Assigned task —
Please take the records that follow and repeat exactly the lines starting with the line with "split_and!; [|done|]." and going on through the line with "revert l. induction rs".

Items from a dataset

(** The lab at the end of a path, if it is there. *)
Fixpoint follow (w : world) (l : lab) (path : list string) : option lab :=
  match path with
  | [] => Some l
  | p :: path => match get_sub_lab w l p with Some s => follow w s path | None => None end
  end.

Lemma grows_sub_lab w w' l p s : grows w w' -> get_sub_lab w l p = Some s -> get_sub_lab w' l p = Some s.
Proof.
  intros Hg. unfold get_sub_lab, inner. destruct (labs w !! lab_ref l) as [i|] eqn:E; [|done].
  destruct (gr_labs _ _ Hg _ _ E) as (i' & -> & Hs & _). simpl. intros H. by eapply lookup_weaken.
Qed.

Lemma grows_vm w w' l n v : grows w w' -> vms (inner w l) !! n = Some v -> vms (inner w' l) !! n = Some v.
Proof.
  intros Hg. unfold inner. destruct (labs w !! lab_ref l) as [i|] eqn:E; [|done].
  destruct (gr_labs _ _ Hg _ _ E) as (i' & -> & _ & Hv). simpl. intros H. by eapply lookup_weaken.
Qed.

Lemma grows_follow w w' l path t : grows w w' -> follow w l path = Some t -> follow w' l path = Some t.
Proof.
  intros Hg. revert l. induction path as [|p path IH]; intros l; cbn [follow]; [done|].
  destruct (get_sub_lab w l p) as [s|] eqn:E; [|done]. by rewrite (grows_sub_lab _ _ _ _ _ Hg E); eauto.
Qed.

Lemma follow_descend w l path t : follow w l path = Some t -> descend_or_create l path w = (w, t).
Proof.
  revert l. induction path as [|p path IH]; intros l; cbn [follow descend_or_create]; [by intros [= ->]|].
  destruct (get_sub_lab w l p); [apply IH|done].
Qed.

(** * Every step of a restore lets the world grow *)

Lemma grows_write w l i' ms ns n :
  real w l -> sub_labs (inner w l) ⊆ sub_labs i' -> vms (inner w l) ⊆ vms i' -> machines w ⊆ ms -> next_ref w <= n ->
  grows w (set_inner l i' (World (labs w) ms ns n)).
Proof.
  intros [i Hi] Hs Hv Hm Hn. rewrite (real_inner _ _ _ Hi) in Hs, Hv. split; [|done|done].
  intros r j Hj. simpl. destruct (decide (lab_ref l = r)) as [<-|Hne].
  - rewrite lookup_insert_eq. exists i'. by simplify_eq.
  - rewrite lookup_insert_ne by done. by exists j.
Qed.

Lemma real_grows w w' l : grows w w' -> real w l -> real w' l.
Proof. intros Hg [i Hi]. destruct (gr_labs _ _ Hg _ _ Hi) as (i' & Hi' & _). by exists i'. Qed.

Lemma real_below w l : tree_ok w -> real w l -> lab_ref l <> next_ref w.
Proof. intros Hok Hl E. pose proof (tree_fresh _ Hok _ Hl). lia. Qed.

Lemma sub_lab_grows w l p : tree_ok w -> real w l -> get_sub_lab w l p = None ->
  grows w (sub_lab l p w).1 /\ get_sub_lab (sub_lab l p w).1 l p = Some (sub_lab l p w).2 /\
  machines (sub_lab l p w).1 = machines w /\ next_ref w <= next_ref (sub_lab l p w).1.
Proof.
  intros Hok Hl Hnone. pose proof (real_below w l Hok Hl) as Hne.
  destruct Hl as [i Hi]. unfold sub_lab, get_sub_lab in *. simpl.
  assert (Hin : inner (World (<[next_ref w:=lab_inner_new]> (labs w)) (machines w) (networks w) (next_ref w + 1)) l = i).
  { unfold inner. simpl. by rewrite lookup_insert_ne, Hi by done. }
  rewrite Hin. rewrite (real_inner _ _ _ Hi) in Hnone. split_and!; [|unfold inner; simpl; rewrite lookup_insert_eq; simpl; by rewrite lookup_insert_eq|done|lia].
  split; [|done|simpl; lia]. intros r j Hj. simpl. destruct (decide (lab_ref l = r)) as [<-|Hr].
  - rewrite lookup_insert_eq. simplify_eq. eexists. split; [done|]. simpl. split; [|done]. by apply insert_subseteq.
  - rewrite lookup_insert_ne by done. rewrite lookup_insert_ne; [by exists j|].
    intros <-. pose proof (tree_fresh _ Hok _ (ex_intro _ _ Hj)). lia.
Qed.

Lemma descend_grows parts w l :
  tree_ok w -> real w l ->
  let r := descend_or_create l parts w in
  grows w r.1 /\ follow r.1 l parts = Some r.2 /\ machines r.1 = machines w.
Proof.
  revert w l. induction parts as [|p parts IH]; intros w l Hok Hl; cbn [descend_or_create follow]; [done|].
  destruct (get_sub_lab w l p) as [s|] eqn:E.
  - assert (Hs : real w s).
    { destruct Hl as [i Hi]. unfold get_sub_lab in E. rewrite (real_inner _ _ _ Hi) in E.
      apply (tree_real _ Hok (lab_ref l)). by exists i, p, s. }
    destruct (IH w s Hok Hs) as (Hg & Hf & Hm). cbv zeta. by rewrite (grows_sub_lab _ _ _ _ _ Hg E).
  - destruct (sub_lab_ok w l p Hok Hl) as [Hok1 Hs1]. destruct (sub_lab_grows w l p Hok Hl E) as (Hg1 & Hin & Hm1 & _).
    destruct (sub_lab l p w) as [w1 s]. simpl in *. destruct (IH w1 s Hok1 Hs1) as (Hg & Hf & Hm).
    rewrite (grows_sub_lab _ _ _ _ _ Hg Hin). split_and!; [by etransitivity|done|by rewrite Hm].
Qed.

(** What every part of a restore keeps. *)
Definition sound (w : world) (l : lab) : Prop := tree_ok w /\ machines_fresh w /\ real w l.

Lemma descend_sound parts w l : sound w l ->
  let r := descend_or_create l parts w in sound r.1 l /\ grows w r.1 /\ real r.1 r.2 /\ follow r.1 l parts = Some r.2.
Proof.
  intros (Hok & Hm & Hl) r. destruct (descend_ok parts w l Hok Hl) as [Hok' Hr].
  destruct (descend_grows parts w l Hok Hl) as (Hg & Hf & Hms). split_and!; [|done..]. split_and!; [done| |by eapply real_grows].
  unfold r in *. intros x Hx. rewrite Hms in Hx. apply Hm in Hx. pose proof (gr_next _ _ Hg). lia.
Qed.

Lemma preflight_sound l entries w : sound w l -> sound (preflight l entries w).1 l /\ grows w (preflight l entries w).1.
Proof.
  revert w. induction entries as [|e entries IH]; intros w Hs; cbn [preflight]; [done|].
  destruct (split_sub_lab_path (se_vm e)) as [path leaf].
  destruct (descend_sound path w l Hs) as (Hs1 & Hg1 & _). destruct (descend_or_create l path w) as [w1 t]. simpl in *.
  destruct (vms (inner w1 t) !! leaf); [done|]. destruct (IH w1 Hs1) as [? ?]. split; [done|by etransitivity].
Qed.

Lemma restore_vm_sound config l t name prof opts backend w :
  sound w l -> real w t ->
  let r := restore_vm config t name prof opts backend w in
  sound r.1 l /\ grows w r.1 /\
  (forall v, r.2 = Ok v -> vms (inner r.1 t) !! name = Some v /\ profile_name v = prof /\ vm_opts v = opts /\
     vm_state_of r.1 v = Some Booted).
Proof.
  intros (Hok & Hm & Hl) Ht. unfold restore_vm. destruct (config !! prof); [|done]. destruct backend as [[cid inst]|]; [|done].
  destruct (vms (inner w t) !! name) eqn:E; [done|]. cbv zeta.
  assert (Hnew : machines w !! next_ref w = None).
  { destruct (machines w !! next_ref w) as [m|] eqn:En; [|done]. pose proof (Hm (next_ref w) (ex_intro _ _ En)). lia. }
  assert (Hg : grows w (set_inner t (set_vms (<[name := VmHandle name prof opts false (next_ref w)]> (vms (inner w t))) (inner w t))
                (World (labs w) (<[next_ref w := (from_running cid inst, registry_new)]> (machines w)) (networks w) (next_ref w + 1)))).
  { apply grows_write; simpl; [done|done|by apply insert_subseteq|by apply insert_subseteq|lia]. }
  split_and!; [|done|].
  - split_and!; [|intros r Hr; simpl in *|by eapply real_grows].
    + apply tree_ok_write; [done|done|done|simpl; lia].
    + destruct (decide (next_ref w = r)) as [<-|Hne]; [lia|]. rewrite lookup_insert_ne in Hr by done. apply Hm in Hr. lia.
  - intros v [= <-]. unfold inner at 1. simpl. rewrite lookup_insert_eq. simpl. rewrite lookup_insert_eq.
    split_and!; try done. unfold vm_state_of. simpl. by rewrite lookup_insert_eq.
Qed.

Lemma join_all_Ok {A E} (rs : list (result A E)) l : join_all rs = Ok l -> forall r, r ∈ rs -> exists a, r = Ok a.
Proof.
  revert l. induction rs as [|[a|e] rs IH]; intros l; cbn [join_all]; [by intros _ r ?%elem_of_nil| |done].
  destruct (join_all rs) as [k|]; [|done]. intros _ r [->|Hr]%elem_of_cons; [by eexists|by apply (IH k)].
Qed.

Answer below —
  split_and!; [|done|].
  - split_and!; [|intros r Hr; simpl in *|by eapply real_grows].
    + apply tree_ok_write; [done|done|done|simpl; lia].
    + destruct (decide (next_ref w = r)) as [<-|Hne]; [lia|]. rewrite lookup_insert_ne in Hr by done. apply Hm in Hr. lia.
  - intros v [= <-]. unfold inner at 1. simpl. rewrite lookup_insert_eq. simpl. rewrite lookup_insert_eq.
    split_and!; try done. unfold vm_state_of. simpl. by rewrite lookup_insert_eq.
Qed.

Lemma join_all_Ok {A E} (rs : list (result A E)) l : join_all rs = Ok l -> forall r, r ∈ rs -> exists a, r = Ok a.
Proof.
  revert l. induction rs as [|[a|e] rs IH]; intros l; cbn [join_all]; [by intros _ r ?%elem_of_nil| |done].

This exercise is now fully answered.